A conforming implementation of the array API standard must provide and support an array object supporting the following Python operators.

Arithmetic Operators

A conforming implementation of the array API standard must provide and support an array object supporting the following Python arithmetic operators.

• +x: :meth:`.array.__pos__`
  • operator.pos(x)
  • operator.__pos__(x)
• -x: :meth:`.array.__neg__`
  • operator.neg(x)
  • operator.__neg__(x)
• x1 + x2: :meth:`.array.__add__`
  • operator.add(x1, x2)
  • operator.__add__(x1, x2)
• x1 - x2: :meth:`.array.__sub__`
  • operator.sub(x1, x2)
  • operator.__sub__(x1, x2)
• x1 * x2: :meth:`.array.__mul__`
  • operator.mul(x1, x2)
  • operator.__mul__(x1, x2)
• x1 / x2: :meth:`.array.__truediv__`
  • operator.truediv(x1,x2)
  • operator.__truediv__(x1, x2)
• x1 // x2: :meth:`.array.__floordiv__`
  • operator.floordiv(x1, x2)
  • operator.__floordiv__(x1, x2)
• x1 % x2: :meth:`.array.__mod__`
  • operator.mod(x1, x2)
  • operator.__mod__(x1, x2)
• x1 ** x2: :meth:`.array.__pow__`
  • operator.pow(x1, x2)
  • operator.__pow__(x1, x2)

Arithmetic operators should be defined for arrays having real-valued data types.

Array Operators

A conforming implementation of the array API standard must provide and support an array object supporting the following Python array operators.

• x1 @ x2: :meth:`.array.__matmul__`
  • operator.matmul(x1, x2)
  • operator.__matmul__(x1, x2)

The matmul @ operator should be defined for arrays having numeric data types.

Bitwise Operators

A conforming implementation of the array API standard must provide and support an array object supporting the following Python bitwise operators.

• ~x: :meth:`.array.__invert__`
  • operator.inv(x)
  • operator.invert(x)
  • operator.__inv__(x)
  • operator.__invert__(x)
• x1 & x2: :meth:`.array.__and__`
  • operator.and(x1, x2)
  • operator.__and__(x1, x2)
• x1 | x2: :meth:`.array.__or__`
  • operator.or(x1, x2)
  • operator.__or__(x1, x2)
• x1 ^ x2: :meth:`.array.__xor__`
  • operator.xor(x1, x2)
  • operator.__xor__(x1, x2)
• x1 << x2: :meth:`.array.__lshift__`
  • operator.lshift(x1, x2)
  • operator.__lshift__(x1, x2)
• x1 >> x2: :meth:`.array.__rshift__`
  • operator.rshift(x1, x2)
  • operator.__rshift__(x1, x2)

Bitwise operators should be defined for arrays having integer and boolean data types.

Comparison Operators

A conforming implementation of the array API standard must provide and support an array object supporting the following Python comparison operators.

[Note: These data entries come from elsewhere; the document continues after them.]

(* ===== verification/Chat.v ===== *)
(** * Chat: commands, configuration and replies ([internal/chat])

    How the text of an invocation from Slack or Discord is parsed
    ([commands.go]), who may drive the service ([config.go]), and how a reply is
    cut to the provider's limit ([chat.go]); [clean] is [cleanText]. *)
From S2P Require Import Prelude GoStrings Utf8 GoErrors Config GoTime Wire Runes.
Local Open Scope string_scope.
Local Open Scope list_scope.
Local Open Scope N_scope.

(** ** Commands ([commands.go]) *)

(** [strings.Fields] with the offset just past each field. *)
Record token := mkToken { value : string; end_ : nat }.
Fixpoint index_from (field : list ascii) (l : list ascii) : option nat :=
  if bool_decide (field `prefix_of` l) then Some O else
  match l with [] => None | _ :: t => S <$> index_from field t end.
Fixpoint tokens_from (text : list ascii) (cursor : nat) (fields : list string) : list token :=
  match fields with
  | [] => []
  | field :: fields =>
    match index_from (chars field) (drop cursor text) with
    | None => []
    | Some idx => let stop := (cursor + idx + String.length field)%nat in
                  mkToken field stop :: tokens_from text stop fields
    end
  end.
(** The flags, in order: the repository, the other words and the unknown flags. *)
Fixpoint sort_tokens (tokens : list token) (repo : string) : string * list token * list string :=
  match tokens with
  | [] => (repo, [], [])
  | t :: rest =>
    let plain :=
      if HasPrefix (value t) "--repo=" then sort_tokens rest (TrimPrefix (value t) "--repo=")
      else let '(repo, kept, unknown) := sort_tokens rest repo in
           if HasPrefix (value t) "--" then (repo, kept, value t :: unknown) else (repo, t :: kept, unknown) in
    match rest with
    | next :: rest' => if bool_decide (value t = "--repo") then sort_tokens rest' (value next) else plain
    | [] => plain
    end
  end.

Definition ascii_space (c : ascii) : bool := char_in c (str (map ascii_of_N [32; 9; 10; 13])).
Fixpoint span_chars (f : ascii -> bool) (l : list ascii) : list ascii * list ascii :=
  match l with
  | [] => ([], [])
  | c :: t => if f c then let '(a, b) := span_chars f t in (c :: a, b) else ([], l)
  end.
(** The text of a flag at the head of a text and what follows it, if one starts
    there. *)
Definition repo_flag (text : list ascii) : option (list ascii * list ascii) :=
  if negb (bool_decide (chars "--repo" `prefix_of` text)) then None else
  let rest := drop 6 text in
  match rest with
  | "="%char :: _ => let '(value, after) := span_chars (fun c => negb (ascii_space c)) (drop 7 text) in
                     Some (take 7 text ++ value, after)
  | [] => Some (take 6 text, [])
  | c :: _ =>
    if ascii_space c then
      let '(spaces, rest) := span_chars ascii_space rest in
      let '(value, after) := span_chars (fun c => negb (ascii_space c)) rest in
      Some (take 6 text ++ spaces ++ value, after)
    else None
  end.
(** [previous] is the byte before the text. *)
Fixpoint strip_loop (fuel : nat) (previous : option ascii) (text : list ascii) : list ascii :=
  match fuel with
  | O => []
  | S fuel =>
    match text with
    | [] => []
    | c :: t =>
      let boundary := match previous with None => true | Some p => ascii_space p end in
      match (if boundary then repo_flag text else None) with
      | Some (flag, after) => strip_loop fuel (last flag) after
      | None => c :: strip_loop fuel (Some c) t
      end
    end
  end.
Definition stripRepoFlag (text : string) : string :=
  str (strip_loop (S (String.length text)) None (chars text)).

Section parse.
Context `{Unicode}.
Record parsed := mkParsed { verb : string; fields : list string; rest : string; repo : string }.
Definition unknown_flag (flag : string) : error := Errorf "Unknown flag %s; only --repo is supported" [VStr flag].
Definition parseCommand (text : string) : result parsed error :=
  let '(repo, kept, unknown) := sort_tokens (tokens_from (chars text) 0 (Fields text)) "" in
  match kept with
  | [] => match unknown with
          | flag :: _ => Err (unknown_flag flag)
          | [] => Ok (mkParsed "help" [] "" repo)
          end
  | first :: kept =>
    let verb := ToLower (value first) in
    match unknown with
    | flag :: _ =>
      if negb (bool_decide (verb = "request")) then Err (unknown_flag flag)
      else Ok (mkParsed verb (map value kept) (TrimSpace (stripRepoFlag (str (drop (end_ first) (chars text))))) repo)
    | [] => Ok (mkParsed verb (map value kept) (TrimSpace (stripRepoFlag (str (drop (end_ first) (chars text))))) repo)
    end
  end.
End parse.

Example parse_request :
  parseCommand "request --repo acme/w Fix it :: see --help
 here" = Ok (mkParsed "request" ["Fix"; "it"; "::"; "see"; "here"] "Fix it :: see --help
 here" "acme/w").
Proof. vm_compute. reflexivity. Qed.
Example parse_unknown : parseCommand "status --all" = Err (unknown_flag "--all").
Proof. vm_compute. reflexivity. Qed.
Example parse_help : parseCommand "  --repo=a/b " = Ok (mkParsed "help" [] "" "a/b").
Proof. vm_compute. reflexivity. Qed.
(** White space that [strings.Fields] splits at and [stripRepoFlag] does not
    know: the repository ends before the vertical tab for the one, and the rest
    of the word is taken for its value by the other. *)
Example flag_span_differs :
  let text := "request --repo a/b" +:+ str [ascii_of_N 11] +:+ "Title" in
  parseCommand text = Ok (mkParsed "request" ["Title"] "" "a/b").
Proof. vm_compute. reflexivity. Qed.

(** ** Providers and replies ([config.go], [chat.go]) *)

Inductive Provider := SlackProvider | DiscordProvider.
#[export] Instance Provider_eq_dec : EqDecision Provider.
Proof. solve_decision. Defined.
Definition Provider_name (p : Provider) : string :=
  match p with SlackProvider => "slack" | DiscordProvider => "discord" end.
Record ProviderConfig := mkProviderConfig {
  Provider_ : Provider; AppToken : string; BotToken : string; AppID : string; GuildID : string;
  Operators : gmap string bool; Bindings : gmap string string; AlertChannel : string }.
(** [providerFromEnv]; [get] is the environment with its values trimmed. *)
Definition operators_of (ids : list string) : gmap string bool :=
  foldl (fun m id => let id := TrimSpace id in if bool_decide (id = "") then m else <[id := true]> m) ∅ ids.
Fixpoint bindings_of (channelsEnv : string) (entries : list string) (m : gmap string string) : result (gmap string string) error :=
  match entries with
  | [] => Ok m
  | entry :: entries =>
    let entry := TrimSpace entry in
    if bool_decide (entry = "") then bindings_of channelsEnv entries m else
    let '(channel, repo, ok) := Cut entry "="%char in
    guard negb (negb ok || bool_decide (TrimSpace channel = "") || negb (ValidGitHubRepo (TrimSpace repo)))
      else Errorf "%s entries must look like CHANNEL_ID=OWNER/REPOSITORY" [VStr channelsEnv];
    bindings_of channelsEnv entries (<[TrimSpace channel := TrimSpace repo]> m)
  end.
Definition providerFromEnv (get : string -> string) (p : Provider) (operatorsEnv channelsEnv : string)
    : result ProviderConfig error :=
  let operators := operators_of (Split (get operatorsEnv) ","%char) in
  guard negb (bool_decide (operators = ∅))
    else Errorf "Set %s to your comma-separated %s user IDs: chat commands are operator-only"
           [VStr operatorsEnv; VStr (Provider_name p)];
  let! bindings := bindings_of channelsEnv (Split (get channelsEnv) ","%char) ∅ in
  Ok (mkProviderConfig p "" "" "" "" operators bindings "").
Record ChatConfig := mkChatConfig { Slack : option ProviderConfig; Discord : option ProviderConfig }.
Definition provider (c : ChatConfig) (p : Provider) : option ProviderConfig :=
  match p with SlackProvider => Slack c | DiscordProvider => Discord c end.
Definition Authorized (c : ChatConfig) (p : Provider) (userID : string) : bool :=
  match provider c p with
  | None => false
  | Some pc => negb (bool_decide (userID = "")) && default false (Operators pc !! userID)
  end.

Record Invocation := mkInvocation {
  Inv_Provider : Provider; Inv_EventID : string; Inv_UserID : string; Inv_ChannelID : string; Inv_ThreadID : string;
  Inv_Text : string; Inv_Action : string }.
Record Button := mkButton { Label : string; Value : string }.
Record Response := mkResponse { Text : string; Buttons : list Button }.
Definition maxTextLen : nat := 1900.
(** [utf8.RuneLen] of a decoded rune. *)
Definition RuneLen (r : N) : nat := if r <? 128 then 1 else if r <? 2048 then 2 else if r <? 65536 then 3 else 4.
Fixpoint prefix_loop (steps : list (N * nat)) (i limit : nat) : option nat :=
  match steps with
  | [] => None
  | (r, n) :: steps => if (limit <? i + RuneLen r)%nat then Some i else prefix_loop steps (i + n) limit
  end.
Definition utf8Prefix (text : list ascii) (limit : nat) : list ascii :=
  match prefix_loop (steps text) 0 limit with Some i => take i text | None => text end.
Definition truncated_suffix : list ascii := ascii_of_N 10 :: map ascii_of_N [226; 128; 166] ++ chars " (truncated)".
Definition boundTextLimit (clean : string -> string) (text : string) (limit : nat) : list ascii :=
  let cleaned := chars (clean text) in
  if (List.length cleaned <=? limit)%nat then cleaned else
  if (limit <=? List.length truncated_suffix)%nat then utf8Prefix truncated_suffix limit
  else utf8Prefix cleaned (limit - List.length truncated_suffix) ++ truncated_suffix.
Definition boundText (clean : string -> string) (text : string) : list ascii := boundTextLimit clean text maxTextLen.

(** ** Replies fit the provider's limit *)

Lemma RuneLen_size l : l <> [] -> (snd (decode_rune l) <= RuneLen (fst (decode_rune l)))%nat.
Proof.
  intros N. pose proof (decode_size l N) as S. pose proof (decode_scalar l) as [M SU].
  destruct (decode_rune l) as [r n] eqn:E. cbn [fst snd] in *.
  destruct (decide (r = RuneError /\ n = 1%nat)) as [[-> ->]|V]; [vm_compute; lia|].
  pose proof (encode_decode _ _ _ E N V) as Enc. apply (f_equal (@List.length ascii)) in Enc.
  rewrite length_take, Nat.min_l in Enc by lia. rewrite <- Enc. unfold encode_rune, RuneLen.
  destruct (in_range 55296 57343 r) eqn:I; [apply in_range_spec in I; lia|].
  destruct (N.ltb_spec 1114111 r); [lia|]. cbn [orb]. by repeat destruct_cond.
Qed.
Lemma steps_RuneLen skip l : Forall (fun x => (snd x <= RuneLen (fst x))%nat) (steps_from skip l).
Proof.
  revert skip. induction l as [|c l IH]; intros skip; cbn [steps_from]; [constructor|]. destruct skip; [|apply IH].
  pose proof (RuneLen_size (c :: l) ltac:(done)) as R. destruct (decode_rune (c :: l)) as [r n].
  constructor; [exact R|apply IH].
Qed.
Lemma prefix_loop_bound k i limit : Forall (fun x => (snd x <= RuneLen (fst x))%nat) k -> (i <= limit)%nat ->
  match prefix_loop k i limit with Some j => (j <= limit)%nat | None => (i + width k <= limit)%nat end.
Proof.
  intros F. revert i. induction F as [|[r n] k R F IH]; intros i L; cbn [prefix_loop]; [unfold width; simpl; lia|].
  destruct (Nat.ltb_spec limit (i + RuneLen r)); [done|]. cbn [fst snd] in R.
  specialize (IH (i + n)%nat ltac:(lia)). destruct (prefix_loop _ _ _); [done|]. unfold width in *. simpl. lia.
Qed.
Lemma utf8Prefix_length text limit : (List.length (utf8Prefix text limit) <= limit)%nat.
Proof.
  unfold utf8Prefix. pose proof (prefix_loop_bound (steps text) 0 limit (steps_RuneLen 0 text) ltac:(lia)) as B.
  destruct (prefix_loop _ _ _); [rewrite length_take; lia|]. by rewrite steps_width in B.
Qed.
(** An enabled provider has operators, each named by the environment. *)
Lemma operators_of_Some ids id : operators_of ids !! id = Some true -> id <> "" /\ exists raw, raw ∈ ids /\ id = TrimSpace raw.
Proof.
  unfold operators_of. induction ids as [|x ids IH] using rev_ind; [by cbn [foldl]; rewrite lookup_empty|].
  rewrite foldl_app. cbn [foldl]. destruct (bool_decide_reflect (TrimSpace x = "")) as [E|N].
  - intros [? (raw & I & ->)]%IH. split; [done|]. exists raw. split; [apply elem_of_app; by left|done].
  - rewrite lookup_insert. destruct (decide (TrimSpace x = id)) as [<-|].
    + intros _. split; [done|]. exists x. split; [apply elem_of_app; right; by left|done].
    + intros [? (raw & I & ->)]%IH. split; [done|]. exists raw. split; [apply elem_of_app; by left|done].
Qed.
(** Every reply is at most as long as the limit, in bytes. *)
Lemma boundTextLimit_length clean text limit : (List.length (boundTextLimit clean text limit) <= limit)%nat.
Proof.
  unfold boundTextLimit. destruct (Nat.leb_spec (List.length (chars (clean text))) limit); [done|].
  destruct (Nat.leb_spec limit (List.length truncated_suffix)); [apply utf8Prefix_length|].
  rewrite length_app. pose proof (utf8Prefix_length (chars (clean text)) (limit - List.length truncated_suffix)). lia.
Qed.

• x1 < x2: :meth:`.array.__lt__`
  • operator.lt(x1, x2)
  • operator.__lt__(x1, x2)
• x1 <= x2: :meth:`.array.__le__`
  • operator.le(x1, x2)
  • operator.__le__(x1, x2)
• x1 > x2: :meth:`.array.__gt__`
  • operator.gt(x1, x2)
  • operator.__gt__(x1, x2)
• x1 >= x2: :meth:`.array.__ge__`
  • operator.ge(x1, x2)
  • operator.__ge__(x1, x2)
• x1 == x2: :meth:`.array.__eq__`
  • operator.eq(x1, x2)
  • operator.__eq__(x1, x2)
• x1 != x2: :meth:`.array.__ne__`
  • operator.ne(x1, x2)
  • operator.__ne__(x1, x2)

:meth:`.array.__lt__`, :meth:`.array.__le__`, :meth:`.array.__gt__`, :meth:`.array.__ge__` are only defined for arrays having real-valued data types. Other comparison operators should be defined for arrays having any data type. For backward compatibility, conforming implementations may support complex numbers; however, inequality comparison of complex numbers is unspecified and thus implementation-dependent (see :ref:`complex-number-ordering`).

In-place Operators

Note

In-place operations must be supported as discussed in :ref:`copyview-mutability`.

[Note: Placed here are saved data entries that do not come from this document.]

Lemma controlActions_verb v action : controlActions v = Some action -> (v, action) ∈ control_verbs /\ record_kind v = None.
Proof.
  unfold controlActions, control_verbs. repeat case_bool_decide; intros E; simplify_eq; (split; [set_solver|done]).
Qed.
Lemma dispatch_handled c p s app : authorized c -> typed c p ->
  resolveCommandApp (c_answers c) cfg (c_inv c) (verb p) (fields p) (repo p) s = Ok app ->
  handled s c (fst (fst (dispatch (c_answers c) (c_inv c) (c_token c) (c_now c) app p s)))
    (snd (dispatch (c_answers c) (c_inv c) (c_token c) (c_now c) app p s)).
Proof.
  intros Au Ty R. unfold dispatch. cbv zeta. do 6 (case_bool_decide; [by apply handled_other|]).
  case_bool_decide as V.
  { unfold createRequest. destruct (request_texts (Chat.rest p)) as [title description] eqn:X.
    case_bool_decide as N; [by apply handled_other|]. destruct (an_config (c_answers c) app) as [target|] eqn:T; [|by apply handled_other].
    apply handled_filed; [done| |done]. apply (files_request _ p); try done.
    eapply resolveCommandApp_named; [|exact R]. by rewrite V. }
  destruct (controlActions (verb p)) as [action|] eqn:C.
  { apply controlActions_verb in C as [C K]. apply offer_handled; [done|].
    apply (requested_control _ p); [done..|]. by eapply resolveCommandApp_named. }
  destruct (bool_decide (verb p = "retry") || bool_decide (verb p = "cancel")) eqn:Rc.
  { unfold taskConfirm. destruct (fields p) as [|id more] eqn:F; [by apply handled_other|]. rewrite <- F in R. apply offer_handled; [done|].
    assert (record_kind (verb p) = Some "task" /\ (verb p, if bool_decide (verb p = "cancel") then TaskActionCancel else TaskActionRetry) ∈ task_verbs)
      as [K V'].
    { apply orb_true_iff in Rc as [E|E]; apply bool_decide_eq_true in E; rewrite E; (split; [done|]); unfold task_verbs; vm_compute;
        set_solver. }
    apply (requested_task _ p id more); [done..|]. by eapply resolveCommandApp_owner. }
  destruct (bool_decide_reflect (verb p = "withdraw")) as [W|W]; [|by apply handled_other].
  unfold withdrawConfirm. destruct (fields p) as [|id more] eqn:F; [by apply handled_other|]. rewrite <- F in R. apply offer_handled; [done|].
  apply (requested_withdraw _ p id more); [done..|]. eapply resolveCommandApp_owner; [|done..]. by rewrite W.
Qed.
Lemma handleCommand_handled c s : authorized c -> Inv_Action (c_inv c) = "" ->
  handled s c (fst (fst (handleCommand (c_answers c) cfg (c_inv c) (c_token c) (c_now c) s)))
    (snd (handleCommand (c_answers c) cfg (c_inv c) (c_token c) (c_now c) s)).
Proof.
  intros Au A. unfold handleCommand. destruct (parseCommand _) as [p|] eqn:P; [|by apply handled_other].
  do 3 (case_bool_decide; [by apply handled_other|]).
  destruct (resolveCommandApp _ _ _ _ _ _ _) as [app|] eqn:R; [|by apply handled_other].
  pose proof (dispatch_handled c p s app Au (conj A P) R) as D. destruct (dispatch _ _ _ _ _ _ _) as [[s1 r] ran]. cbn [fst snd] in *.
  eapply handled_pending; [|exact D]. destruct r as [[? taskID]|]; [apply remember_pending|done].
Qed.
Lemma handleTaskButton_handled c s rest ok : authorized c -> Cut (Inv_Action (c_inv c)) ":"%char = ("task", rest, ok) ->
  handled s c (fst (handleTaskButton (c_answers c) (c_inv c) (c_token c) (c_now c) rest s)) None.
Proof.
  intros Au C. unfold handleTaskButton. destruct (task_button rest) as [[[verb repo] id]|] eqn:B; [|by apply handled_other].
  destruct (ForRecord _ _ _ _) as [app|] eqn:F; [|by apply handled_other].
  case_bool_decide as V.
  { apply handled_other. destruct (is_ok _); cbn [fst]; [by rewrite remember_pending|done]. }
  destruct (bool_decide (verb = "retry") || bool_decide (verb = "cancel")) eqn:Rc; [|by apply handled_other].
  destruct (taskConfirm _ _ _ _ _ _ s) as [s1 r] eqn:T. cbn [fst].
  assert (handled s c s1 None) as D.
  { unfold taskConfirm in T. replace s1 with (fst (s1, r)) by done. rewrite <- T. apply offer_handled; [done|].
    apply (requested_button _ rest ok verb repo id); [done..| |done].
    apply orb_true_iff in Rc as [E|E]; apply bool_decide_eq_true in E; rewrite E; unfold task_verbs; vm_compute; set_solver. }
  eapply handled_pending; [|exact D]. destruct (is_ok r); [apply remember_pending|done].
Qed.
Lemma handleAction_handled c s : authorized c ->
  handled s c (fst (fst (handleAction (c_answers c) (c_inv c) (c_token c) (c_now c) s)))
          (snd (handleAction (c_answers c) (c_inv c) (c_token c) (c_now c) s)).
Proof.
  intros Au. unfold handleAction. destruct (Cut _ _) as [[kind rest] ok] eqn:C.
  destruct (bool_decide (kind = "confirm") || bool_decide (kind = "cancel")) eqn:K.
  2: { destruct (bool_decide_reflect (kind = "digest")) as [Dg|Dg]; [by destruct (Atoi rest); apply handled_other|].
       destruct (bool_decide_reflect (kind = "task")) as [Tk|Tk]; [subst kind; cbn [quietly fst snd]; by eapply handleTaskButton_handled|by apply handled_other]. }
  unfold takePending. destruct (pending s !! rest) as [p|] eqn:L; [|by apply handled_other].
  destruct (after _ _) eqn:X; [apply handled_other, delete_subseteq|].
  destruct (bool_decide_reflect (pa_userID p = Inv_UserID (c_inv c))) as [U|U]; cbn [negb]; [|by apply handled_other].
  destruct (bool_decide_reflect (kind = "cancel")) as [->|NK]; [apply handled_other, delete_subseteq|].
  assert (clicked c = rest) as R by (unfold clicked; by rewrite C).
  cbn [fst snd]. apply handled_ran; rewrite ?R; try done.
  exists ok. rewrite R, C. rewrite orb_false_r, bool_decide_eq_true in K. by rewrite K.
Qed.
Lemma handle_call_handled s c : handled s c (fst (handle_call s c)) (snd (handle_call s c)).
Proof.
  unfold handle_call, Handle.
  destruct (Authorized _ _ _) eqn:Au; cbn [negb]; [|by apply handled_other].
  assert (forall s0, pending s0 = pending s ->
    handled s c (fst (let '(s', _, _, ran) := handle_accepted cfg clean operatorError c s0 in (s', ran)))
            (snd (let '(s', _, _, ran) := handle_accepted cfg clean operatorError c s0 in (s', ran)))) as D.
  { intros s0 E. apply (handled_sub s0 _ _ _ _ E). unfold handle_accepted.
    destruct (bool_decide_reflect (Inv_Action (c_inv c) = "")) as [A|A]; cbn [negb].
    - pose proof (handleCommand_handled c s0 Au A) as G. destruct (handleCommand _ _ _ _ _ _) as [[s1 r] ran]. exact G.
    - pose proof (handleAction_handled c s0 Au) as G. destruct (handleAction _ _ _ _ _) as [[s1 r] ran]. exact G. }
  destruct (negb (bool_decide (Inv_EventID (c_inv c) = ""))); [|by apply D].
  unfold MarkChatEventSeen. destruct (an_seen_fails _); [by apply handled_other|].
  destruct (filter _ _ !! _); [by apply handled_other|]. by apply D.
Qed.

A conforming implementation of the array API standard must provide and support an array object supporting the following "in-place" Python operators.

Note

This specification refers to the following operators as "in-place" as that is what these operators are called in Python <https://docs.python.org/3/library/operator.html#in-place-operators>. However, conforming array libraries which do not support array mutation may choose to not explicitly implement in-place Python operators. When a library does not implement a method corresponding to an in-place Python operator, Python falls back to the equivalent method for the corresponding binary arithmetic operation.

An in-place operation must not change the data type or shape of the in-place array as a result of :ref:`type-promotion` or :ref:`broadcasting`.

Let x1 += x2 be a representative in-place operation. If, after applying type promotion (see :ref:`type-promotion`) to in-place operands x1 and x2, the resulting data type is equal to the data type of the array on the left-hand side of the operation (i.e., x1), then an in-place operation must have the same behavior (including special cases) as the respective binary (i.e., two operand, non-assignment) operation. In this case, for the in-place addition x1 += x2, the modified array x1 must always equal the result of the equivalent binary arithmetic operation x1[...] = x1 + x2.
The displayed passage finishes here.